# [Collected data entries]
(* ===== verification/OrchestratorProps.v ===== *)
(** * Properties of the chat orchestrator

    Over whole sessions of [Orchestrator.v]: what the client is told, how often and with what
    conversations the models are called, and which agents take part. *)

From S2P Require Import Prelude RustStr F64 Json Provider Governance GovernanceProps RunnerProps Capability Sensitive.
From S2P Require Import Context ContextProps RuntimeCtx Executor HookEngine Orchestrator.

Local Open Scope stdpp_scope.
Local Open Scope hive_scope.

(** ** What an action leaves alone *)

Definition is_done (e : SseEvent) : bool := match e with SseDone _ => true | _ => false end.

Definition more_events {W} (s s' : Session W) : Prop :=
  ∃ es, ss_events s' = ss_events s ++ es ∧ Forall (λ e, is_done e = false) es.

(** Only events other than [done] are added, and the world, the context and the audit change. *)
Record frame {W} (s s' : Session W) : Prop := {
  fr_events : more_events s s';
  fr_messages : ss_messages s' = ss_messages s;
  fr_visited : ss_visited s' = ss_visited s;
  fr_requests : ss_requests s' = ss_requests s
}.

Lemma more_same {W} (s s' : Session W) : ss_events s' = ss_events s → more_events s s'.
Proof. intros H. exists []. by rewrite H, app_nil_r. Qed.

Lemma more_refl {W} (s : Session W) : more_events s s.
Proof. exists []. by rewrite app_nil_r. Qed.

Lemma more_trans {W} (s1 s2 s3 : Session W) : more_events s1 s2 → more_events s2 s3 → more_events s1 s3.
Proof.
  intros (e1 & H1 & F1) (e2 & H2 & F2). exists (e1 ++ e2). rewrite H2, H1, <-app_assoc. split; [done|].
  by apply Forall_app.
Qed.

#[export] Instance frame_preorder {W} : PreOrder (@frame W).
Proof.
  split.
  - intros s. split; [apply more_refl|done..].
  - intros s1 s2 s3 [E1 M1 V1 R1] [E2 M2 V2 R2]. split; [by eapply more_trans|congruence..].
Qed.

Definition framed {W A} (m : act W A) : Prop := ∀ s, frame s (m s).1.

Lemma framed_bind {W A B} (m : act W A) (f : A → act W B) : framed m → (∀ a, framed (f a)) → framed (act_bind m f).
Proof.
  intros Hm Hf s. unfold act_bind. specialize (Hm s). destruct (m s) as [s1 a]. etrans; [exact Hm|]. apply Hf.
Qed.

Lemma framed_ret {W A} (a : A) : framed (W := W) (act_ret a).
Proof. by intros s. Qed.

Lemma framed_gets {W A} (f : Session W → A) : framed (gets f).
Proof. by intros s. Qed.

Lemma framed_emit {W} e : is_done e = false → framed (W := W) (emit e).
Proof. intros He s. split; [|done..]. exists [e]. split; [done|]. by constructor. Qed.

Lemma framed_audit {W} a : framed (W := W) (record_audit_entry a).
Proof. intros s. split; [by apply more_same|done..]. Qed.

Lemma framed_on_state {W A} (f : W * AgentContext → W * AgentContext * A) : framed (on_state f).
Proof. intros s. unfold on_state. destruct (f (ss_state s)) as [st a]. split; [by apply more_same|done..]. Qed.

Lemma framed_on_context {W} f : framed (W := W) (on_context f).
Proof. apply framed_on_state. Qed.

Create HintDb framed.
#[export] Hint Resolve framed_bind framed_ret framed_gets framed_audit framed_on_state framed_on_context : framed.
#[export] Hint Extern 1 (framed (emit _)) => apply framed_emit; done : framed.
#[export] Hint Extern 2 (framed ?m) => match m with match ?x with _ => _ end => destruct x end : framed.

(** Running an action that is framed. *)
Lemma framed_run {W A} (m : act W A) s : framed m → ∃ s' a, m s = (s', a) ∧ frame s s'.
Proof. intros H. specialize (H s). destruct (m s) as [s' a]. by exists s', a. Qed.

(** Splitting a sequence. *)
Lemma bind_run {W A B} (m : act W A) (f : A → act W B) s s1 a : m s = (s1, a) → act_bind m f s = f a s1.
Proof. intros H. unfold act_bind. by rewrite H. Qed.

(** Taking a framed action off the front of a sequence. *)
Ltac step_frame := match goal with
  | |- context [act_bind ?m ?f ?s] =>
      let s' := fresh "s" in let a := fresh "a" in let E := fresh "E" in let F := fresh "F" in
      destruct (framed_run m s ltac:(eauto with framed)) as (s' & a & E & F); rewrite (bind_run m f s s' a E)
  end.

(** ** Agents *)

Section Session.
Context {W : Type} (rt : Runtime W) (q : Request) (first : Z).

(** [n] is a direct sub-agent of [m], as the database has it at some time. *)
Definition child_of (m n : Z) : Prop := ∃ w ctx, rt_agent rt m w = Ok ctx ∧ n ∈ (ch_id <$> ac_children ctx).

(** The session began with [first]; every other agent visited is a direct sub-agent of one
    visited before it. *)
Definition tree (visited : list Z) : Prop :=
  visited !! 0 = Some first ∧ ∀ i n, visited !! S i = Some n → ∃ j m, j ≤ i ∧ visited !! j = Some m ∧ child_of m n.

Lemma tree_snoc visited m n : tree visited → m ∈ visited → child_of m n → tree (visited ++ [n]).
Proof.
  intros [H0 Ht] (j & Hj)%list_elem_of_lookup Hc. split; [by apply lookup_app_l_Some|]. intros i x Hx. apply lookup_app_Some in Hx as [Hx|[Hle Hx]].
  - destruct (Ht i x Hx) as (k & y & Hk & Hy & ?). exists k, y. split_and!; [done|by apply lookup_app_l_Some|done].
  - apply list_lookup_singleton_Some in Hx as [Hx <-]. exists j, m. split_and!; [|by apply lookup_app_l_Some|done].
    apply lookup_lt_Some in Hj. lia.
Qed.

(** What holds of the agents of a session whose current agent is [current]. *)
Record agents_ok (current : Z) (s : Session W) : Prop := {
  ag_nodup : NoDup (ss_visited s);
  ag_tree : tree (ss_visited s);
  ag_current : current ∈ ss_visited s
}.

Lemma agents_frame current s s' : frame s s' → agents_ok current s → agents_ok current s'.
Proof. intros [_ _ Hv _] [H1 H2 H3]. split; by rewrite Hv. Qed.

# [EXERCISE AIM]
If a line in the entries includes the word "first", copy that line out.

# [FINISHED TASK]
Context {W : Type} (rt : Runtime W) (q : Request) (first : Z).
(** The session began with [first]; every other agent visited is a direct sub-agent of one
  visited !! 0 = Some first ∧ ∀ i n, visited !! S i = Some n → ∃ j m, j ≤ i ∧ visited !! j = Some m ∧ child_of m n.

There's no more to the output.